Which lines below fall between the one containing "Theorem resolved_structure (hw" and the one containing "hpClockChain (hwProfile hw) = Some"? Repeat them exactly, counting both of those lines, and add nothing else.

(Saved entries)
-.-.-

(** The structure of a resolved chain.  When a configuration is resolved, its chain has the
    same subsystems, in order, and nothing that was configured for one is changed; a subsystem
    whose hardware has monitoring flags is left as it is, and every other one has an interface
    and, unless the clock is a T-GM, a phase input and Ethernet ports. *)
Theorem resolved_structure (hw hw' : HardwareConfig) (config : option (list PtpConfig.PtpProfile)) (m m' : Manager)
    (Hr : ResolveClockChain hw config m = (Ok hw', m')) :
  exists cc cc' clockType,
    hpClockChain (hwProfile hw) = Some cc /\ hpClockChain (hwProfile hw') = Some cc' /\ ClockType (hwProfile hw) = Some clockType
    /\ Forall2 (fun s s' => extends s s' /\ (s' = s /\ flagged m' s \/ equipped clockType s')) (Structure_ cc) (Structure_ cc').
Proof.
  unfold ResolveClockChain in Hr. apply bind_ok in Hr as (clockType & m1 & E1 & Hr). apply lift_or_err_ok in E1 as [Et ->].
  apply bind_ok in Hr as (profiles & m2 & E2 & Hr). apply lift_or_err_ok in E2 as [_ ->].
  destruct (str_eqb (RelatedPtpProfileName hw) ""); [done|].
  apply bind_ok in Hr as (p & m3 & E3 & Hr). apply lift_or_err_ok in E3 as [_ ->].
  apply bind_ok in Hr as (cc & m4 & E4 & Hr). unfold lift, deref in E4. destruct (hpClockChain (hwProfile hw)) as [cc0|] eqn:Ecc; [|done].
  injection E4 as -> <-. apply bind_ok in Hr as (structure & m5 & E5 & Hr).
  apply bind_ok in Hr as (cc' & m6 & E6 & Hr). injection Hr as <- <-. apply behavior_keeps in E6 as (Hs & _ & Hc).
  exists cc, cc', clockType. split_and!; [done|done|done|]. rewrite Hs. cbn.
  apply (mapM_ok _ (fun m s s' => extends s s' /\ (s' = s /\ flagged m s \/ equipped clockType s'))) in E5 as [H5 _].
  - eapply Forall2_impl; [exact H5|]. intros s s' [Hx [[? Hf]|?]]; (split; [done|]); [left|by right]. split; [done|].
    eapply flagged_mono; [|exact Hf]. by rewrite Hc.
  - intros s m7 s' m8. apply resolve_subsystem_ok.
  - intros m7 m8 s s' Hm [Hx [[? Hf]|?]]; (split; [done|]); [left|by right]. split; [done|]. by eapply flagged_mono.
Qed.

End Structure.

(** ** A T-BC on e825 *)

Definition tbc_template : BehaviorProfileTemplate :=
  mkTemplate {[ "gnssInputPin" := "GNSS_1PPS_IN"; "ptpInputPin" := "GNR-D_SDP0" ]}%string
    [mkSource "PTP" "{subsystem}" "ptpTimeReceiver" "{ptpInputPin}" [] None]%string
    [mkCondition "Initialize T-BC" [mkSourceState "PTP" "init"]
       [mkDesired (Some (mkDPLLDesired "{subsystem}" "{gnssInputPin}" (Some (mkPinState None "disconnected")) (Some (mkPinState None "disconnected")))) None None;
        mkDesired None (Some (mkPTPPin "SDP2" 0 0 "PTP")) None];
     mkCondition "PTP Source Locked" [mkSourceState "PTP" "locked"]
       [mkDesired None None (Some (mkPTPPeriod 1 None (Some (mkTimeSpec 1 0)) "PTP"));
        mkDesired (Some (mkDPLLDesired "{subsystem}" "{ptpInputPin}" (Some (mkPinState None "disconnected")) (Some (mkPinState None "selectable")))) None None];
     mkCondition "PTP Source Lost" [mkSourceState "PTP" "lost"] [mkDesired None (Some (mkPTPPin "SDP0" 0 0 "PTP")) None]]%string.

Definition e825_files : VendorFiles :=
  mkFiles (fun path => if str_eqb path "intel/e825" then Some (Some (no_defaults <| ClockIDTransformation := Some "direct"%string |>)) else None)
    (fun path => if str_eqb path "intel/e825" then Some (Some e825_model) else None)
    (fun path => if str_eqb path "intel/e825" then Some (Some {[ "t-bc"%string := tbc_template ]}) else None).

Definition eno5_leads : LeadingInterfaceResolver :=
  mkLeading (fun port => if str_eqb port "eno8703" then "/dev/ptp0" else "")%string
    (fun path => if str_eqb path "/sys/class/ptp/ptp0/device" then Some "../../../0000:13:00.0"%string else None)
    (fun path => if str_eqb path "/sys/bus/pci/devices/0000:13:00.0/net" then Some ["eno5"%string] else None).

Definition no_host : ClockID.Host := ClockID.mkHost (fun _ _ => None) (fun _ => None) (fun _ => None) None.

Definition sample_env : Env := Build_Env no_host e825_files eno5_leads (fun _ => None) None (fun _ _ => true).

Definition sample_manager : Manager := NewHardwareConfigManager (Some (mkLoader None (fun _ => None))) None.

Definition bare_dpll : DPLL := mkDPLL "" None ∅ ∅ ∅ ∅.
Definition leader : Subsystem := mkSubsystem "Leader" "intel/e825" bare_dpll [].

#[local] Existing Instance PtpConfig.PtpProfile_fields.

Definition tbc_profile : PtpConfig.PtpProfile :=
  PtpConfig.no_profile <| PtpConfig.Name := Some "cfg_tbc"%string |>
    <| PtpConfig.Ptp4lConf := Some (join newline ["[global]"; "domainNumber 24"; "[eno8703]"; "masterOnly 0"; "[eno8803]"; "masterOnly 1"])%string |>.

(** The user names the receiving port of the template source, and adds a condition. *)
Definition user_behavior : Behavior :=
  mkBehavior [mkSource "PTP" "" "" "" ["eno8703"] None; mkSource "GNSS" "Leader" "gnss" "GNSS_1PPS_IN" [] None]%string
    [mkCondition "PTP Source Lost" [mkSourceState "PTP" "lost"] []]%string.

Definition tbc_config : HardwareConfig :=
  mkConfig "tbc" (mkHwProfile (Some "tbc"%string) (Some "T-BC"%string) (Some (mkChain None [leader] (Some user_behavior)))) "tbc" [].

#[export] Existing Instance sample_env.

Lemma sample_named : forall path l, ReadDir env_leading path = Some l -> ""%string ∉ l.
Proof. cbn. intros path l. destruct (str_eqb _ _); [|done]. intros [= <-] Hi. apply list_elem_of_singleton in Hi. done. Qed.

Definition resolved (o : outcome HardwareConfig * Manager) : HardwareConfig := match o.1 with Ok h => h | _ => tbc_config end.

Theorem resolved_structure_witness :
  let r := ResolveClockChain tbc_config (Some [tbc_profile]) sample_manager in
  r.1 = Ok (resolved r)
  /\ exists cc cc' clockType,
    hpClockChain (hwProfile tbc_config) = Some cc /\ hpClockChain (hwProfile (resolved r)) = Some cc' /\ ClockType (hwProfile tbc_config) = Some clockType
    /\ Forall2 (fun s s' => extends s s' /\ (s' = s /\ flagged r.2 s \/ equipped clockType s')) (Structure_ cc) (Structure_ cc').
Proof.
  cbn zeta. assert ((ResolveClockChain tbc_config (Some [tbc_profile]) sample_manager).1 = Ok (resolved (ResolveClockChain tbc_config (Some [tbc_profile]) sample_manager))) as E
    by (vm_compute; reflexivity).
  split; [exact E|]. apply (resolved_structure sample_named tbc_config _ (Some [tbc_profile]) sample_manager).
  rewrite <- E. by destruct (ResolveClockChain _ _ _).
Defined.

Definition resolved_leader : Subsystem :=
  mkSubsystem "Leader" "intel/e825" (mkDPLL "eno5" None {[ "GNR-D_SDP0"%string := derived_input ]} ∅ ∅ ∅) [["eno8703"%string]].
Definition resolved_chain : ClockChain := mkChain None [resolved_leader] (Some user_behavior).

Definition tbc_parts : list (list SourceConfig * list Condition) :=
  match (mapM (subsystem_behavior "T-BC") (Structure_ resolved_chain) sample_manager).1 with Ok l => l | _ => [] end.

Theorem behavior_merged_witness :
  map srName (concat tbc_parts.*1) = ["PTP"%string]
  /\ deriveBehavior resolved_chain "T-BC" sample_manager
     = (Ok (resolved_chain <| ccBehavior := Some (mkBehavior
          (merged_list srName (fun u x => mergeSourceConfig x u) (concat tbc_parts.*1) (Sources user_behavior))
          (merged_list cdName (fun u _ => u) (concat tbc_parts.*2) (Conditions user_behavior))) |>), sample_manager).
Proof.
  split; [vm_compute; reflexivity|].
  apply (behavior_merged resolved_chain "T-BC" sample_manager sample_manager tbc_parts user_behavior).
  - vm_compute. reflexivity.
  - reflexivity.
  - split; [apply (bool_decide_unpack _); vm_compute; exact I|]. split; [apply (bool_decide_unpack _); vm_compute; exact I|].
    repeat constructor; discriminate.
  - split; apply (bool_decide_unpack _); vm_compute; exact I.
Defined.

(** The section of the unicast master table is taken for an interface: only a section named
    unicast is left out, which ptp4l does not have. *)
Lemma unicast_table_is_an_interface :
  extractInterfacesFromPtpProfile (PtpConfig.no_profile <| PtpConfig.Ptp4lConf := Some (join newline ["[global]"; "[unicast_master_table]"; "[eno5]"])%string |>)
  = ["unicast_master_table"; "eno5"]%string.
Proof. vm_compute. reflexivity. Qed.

-.-.-

● Answer area
Theorem resolved_structure (hw hw' : HardwareConfig) (config : option (list PtpConfig.PtpProfile)) (m m' : Manager)
    (Hr : ResolveClockChain hw config m = (Ok hw', m')) :
  exists cc cc' clockType,
    hpClockChain (hwProfile hw) = Some cc /\ hpClockChain (hwProfile hw') = Some cc' /\ ClockType (hwProfile hw) = Some clockType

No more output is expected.